The extract of European mistletoe ( Viscum album, L) has been used in adjuvant chemotherapy of cancer and mistletoe lectins are considered to be major active components. The present work was performed to investigate the effects of Korean mistletoe lectin (Viscum album L. coleratum agglutinin, VCA) on proliferation and apoptosis of human hepatoma cells as well as the underlying mechamisns for these effects. We showed that VCA induced atoptosis in both SK-Hep-1 and Hep 3B (p53-negative) cells through p53- and p21 -independent pathways. VCA induced apoptosis by down-regulation of Bcl-2 and by up-regulation of Bax functioning upstream of caspase-3 in both cell lines. In addition, we observed down-regulation of telomerase activity in both VCA-treated cells. Our results provide direct evidence of the anti-tumor potential of this biological response which comes from inhibition of telomerase and consequent inducing apoptosis.
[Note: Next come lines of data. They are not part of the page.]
(** * DuckTrack: the recording session engine

    A shallow embedding of [ducktrack/recorder.py] (the [Recorder] thread,
    its input handlers, the macOS fallback monitor) and of the parts of
    [ducktrack/obs_client.py] the recorder calls.

    Conventions.
    - A Python object attribute is a field of [World]; a method is a
      computation in the monad [M], which threads the world, reads the
      environment [Env] and may raise a Python exception.
    - Every call that leaves the process (OBS web socket, metadata manager,
      file system, pynput, Qt signal) goes through [call]; the environment
      decides, per call instance, whether it raises.  Each call, each queue
      operation and each [logger.error]/[logger.warning] is appended to the
      world's [trace].
    - Wall-clock readings ([time.time()]) are integers in milliseconds, so
      the source's [> 2] and [> 5] seconds read [> seconds 2], [> seconds 5].
    - The durable log is the list of dictionaries handed to
      [events_file.write(json.dumps(...))], in write order. *)

From Stdlib Require Import List String Ascii ZArith Bool Arith Lia.
Import ListNotations.
Local Open Scope string_scope.
Local Open Scope Z_scope.

Set Implicit Arguments.

(** ** Python values, dictionaries, exceptions *)

Inductive Value :=
| VNum (z : Z)
| VStr (s : string)
| VBool (b : bool)
| VNone.

(** An event is the dictionary literal of the source, keys in insertion
    order (the order [json.dumps] prints them). *)
Definition Event := list (string * Value).

Fixpoint dict_get (k : string) (d : Event) : option Value :=
  match d with
  | [] => None
  | (k', v) :: d' => if String.eqb k k' then Some v else dict_get k d'
  end.

Definition action_of (e : Event) : string :=
  match dict_get "action" e with
  | Some (VStr a) => a
  | _ => ""
  end.

Definition has_action (a : string) (e : Event) : bool :=
  String.eqb (action_of e) a.

(** [sub in s] on Python strings. *)
Definition contains (sub s : string) : bool :=
  match String.index 0 sub s with
  | Some _ => true
  | None => false
  end.

(** The exception classes the source tells apart; every one is a subclass
    of [Exception]. *)
Inductive Exc :=
| TypeError (msg : string)
| AttributeError (msg : string)
| ValueError (msg : string)
| OBSSDKRequestError (msg : string)
| Empty
| Exception (msg : string).

Definition is_TypeError (e : Exc) : bool :=
  match e with TypeError _ => true | _ => false end.

Definition is_OBSSDKRequestError (e : Exc) : bool :=
  match e with OBSSDKRequestError _ => true | _ => false end.

Definition str (e : Exc) : string :=
  match e with
  | TypeError m | AttributeError m | ValueError m
  | OBSSDKRequestError m | Exception m => m
  | Empty => EmptyString
  end.

(** ["_ThreadHandle" in str(e) and "not callable" in str(e)] *)
Definition thread_handle_message (e : Exc) : bool :=
  contains "_ThreadHandle" (str e) && contains "not callable" (str e).

Inductive System := Darwin | Windows | Linux.

Definition is_Darwin (s : System) : bool :=
  match s with Darwin => true | _ => false end.

Definition seconds (n : Z) : Z := n * 1000.
(** * cxio/suite: the script execution core, embedded in Rocq

    A shallow embedding of the Go packages [instor] (instruction decoding),
    [ibase] (executor state, stacks, counters), [expr] (the arithmetic
    expression evaluator), [inst] (instruction handlers and the run
    envelopes), [model] (the pattern-match driver) and [xpool] (the script
    pool), followed by the properties established about them.

    Conventions of the embedding.
    - A Go panic is a value of type [panic]; the control sentinels ([Leave],
      [cease]) and the genuine faults are kept apart, as the envelopes
      ([execScope], [execPart], [runEmbed], [ScriptRun]) tell them apart by
      a type switch on the recovered value.
    - Pointers to shared objects ([*spaces], the [*int] counters, the
      [*bool] cells, the [map[int]any] of globals) are indices into a
      [heap]; two executors that hold the same index alias the same object.
    - The executor itself ([*Actuator]) is threaded as a value: every child
      executor is a fresh object and the parent is never reachable from it.
    - Loops that Go writes with [for] take a fuel argument; running out of
      fuel is the outcome [OutOfFuel], which is no behaviour of the program.
    - Slices are lists; a nil slice and an empty slice are both [[]]. The
      source tests a slice against nil in [ReturnPut] (nothing to put either
      way) and in [Calculor.next]. *)

From Stdlib Require Import ZArith List Bool Uint63 PrimFloat Lia.
From stdpp Require Import base option list gmap.
Import ListNotations.
Open Scope Z_scope.
(** [Board.nextTurn] *)
Definition nextTurn (self : Board) : BExc unit * Board :=
  match has_win (game self) None None with
  | inl e => (inl (GameExc e), self)
  | inr true =>
      (inr tt,
       {| isFinished := true; posToWidget := posToWidget self;
          players := players self; playerIndex := playerIndex self;
          game := game self; turnLabel := TurnLabel_showWinner (turnLabel self);
          playerLabels := playerLabels self; messageLabel := messageLabel self |})
  | inr false =>
      if decide (length (players self) = 0%nat)
      then (inl (GameExc ZeroDivisionError), self)
      else
        let self :=
          {| isFinished := isFinished self; posToWidget := posToWidget self;
             players := players self;
             playerIndex := ((playerIndex self + 1) `mod` length (players self))%nat;
             game := game self; turnLabel := turnLabel self;
             playerLabels := playerLabels self; messageLabel := messageLabel self |} in
        match TurnLabel_nextTurn (turnLabel self) with
        | inl e => (inl e, self)
        | inr label =>
            (inr tt,
             {| isFinished := isFinished self; posToWidget := posToWidget self;
                players := players self; playerIndex := playerIndex self;
                game := game self; turnLabel := label;
                playerLabels := playerLabels self;
                messageLabel := messageLabel self |})
        end
  end.
(** [int(s)] for base 10: surrounding whitespace, an optional sign and at
    least one digit (digit-group underscores are not modelled). *)
Definition digit_val (c : ascii) : option nat :=
  let n := nat_of_ascii c in
  if Nat.leb 48 n && Nat.leb n 57 then Some (n - 48) else None.

Fixpoint digits_val (acc : Z) (l : list ascii) : option Z :=
  match l with
  | [] => Some acc
  | c :: r =>
      match digit_val c with
      | Some d => digits_val (10 * acc + Z.of_nat d)%Z r
      | None => None
      end
  end.

Definition parse_int_text (s : string) : option Z :=
  match chars (str_strip whitespace s) with
  | "-"%char :: (_ :: _) as r => option_map Z.opp (digits_val 0 r)
  | "+"%char :: (_ :: _) as r => digits_val 0 r
  | (_ :: _) as r => digits_val 0 r
  | [] => None
  end.

(* ------------------------------------------------------------------ *)
(** ** Python objects that are either [str] or [bytes] *)

Inductive pyobj :=
| PStr (s : string)
| PBytes (b : string).

(** [obj.decode('utf8')] on [bytes] (the engine hands out valid UTF-8). *)
Definition py_decode (o : pyobj) : res string :=
  match o with
  | PBytes b => ok b
  | PStr _ => raise (AttributeError "'str' object has no attribute 'decode'")
  end.

(** [obj.strip(arg)]: [bytes.strip] wants a bytes-like argument and
    [str.strip] a [str]. *)
Definition py_strip (o arg : pyobj) : res pyobj :=
  match o, arg with
  | PStr s, PStr set => ok (PStr (str_strip set s))
  | PBytes b, PBytes set => ok (PBytes (str_strip set b))
  | PBytes _, PStr _ => raise (TypeError "a bytes-like object is required, not 'str'")
  | PStr _, PBytes _ => raise (TypeError "strip arg must be None or str")
  end.

(** [int(obj)]: accepts both [str] and [bytes]. *)
Definition py_int (o : pyobj) : res Z :=
  let s := match o with PStr s | PBytes s => s end in
  match parse_int_text s with
  | Some z => ok z
  | None => raise (ValueError ("invalid literal for int() with base 10: '" ++ s ++ "'"))
  end.

(** [repr] of printable [bytes]: [b'...'], switching to double quotes
    when the content has a single quote and no double quote. *)
Definition bytes_repr (b : string) : string :=
  let dq := ascii_in "034"%char b in
  let sq := ascii_in "'"%char b in
  let q := if sq && negb dq then String "034"%char EmptyString else "'" in
  let esc c :=
    if Ascii.eqb c "\"%char then "\\"
    else if Ascii.eqb c "'"%char && negb (sq && negb dq) then "\'"
    else String c EmptyString in
  "b" ++ q ++ String.concat EmptyString (map esc (chars b)) ++ q.

(** [f"{obj}"]: a [str] is inserted as it is, [bytes] by their [repr]. *)
Definition py_format (o : pyobj) : string :=
  match o with
  | PStr s => s
  | PBytes b => bytes_repr b
  end.

(* ------------------------------------------------------------------ *)
(** ** The tree-sitter node interface (the engine's output) *)

(** A node as the engine exposes it: [type], [is_named], [has_error],
    [start_point] (row, column), the byte range, [text] (a [bytes] object)
    and the ordered [children]. *)
Inductive node := mkNode {
  ntype : string;
  is_named : bool;
  has_error : bool;
  start_row : nat;
  start_col : nat;
  start_byte : nat;
  end_byte : nat;
  ntext : string;
  children : list node
}.

Definition named_children (n : node) : list node := filter is_named (children n).

(** [node.text]: tree-sitter returns [bytes]. *)
Definition node_text (n : node) : pyobj := PBytes (ntext n).

(** [node.child(i)]: [None] out of range. *)
Definition child (n : node) (i : nat) : option node := nth_error (children n) i.

(** [find_first_by_type(nodes, t)] with one type, and with a list of types. *)
Definition find_first_by_type (nodes : list node) (t : string) : option node :=
  find (fun c => String.eqb (ntype c) t) nodes.

Definition find_first_by_types (nodes : list node) (ts : list string) : option node :=
  find (fun c => existsb (String.eqb (ntype c)) ts) nodes.

(* ------------------------------------------------------------------ *)
(** ** Region / location model *)

Inductive BodyOrWhole := BODY | WHOLE.

Definition body_or_whole_value (b : BodyOrWhole) : string :=
  match b with BODY => "body" | WHOLE => "whole" end.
VCA-induced apoptosis is regulated by mitochondria controlled pathway independently of p53. These findings are important for the therapy with preparation of mistletoe because they show that telomerase-dependent mechanism can be targeted by VCA in human hepatocarcinoma. Taken together, our results suggest that the VCA, considered as a telomerase-inhibitor, can be envisaged as a candidate for enhancing sensitivity of conventional anticancer drugs.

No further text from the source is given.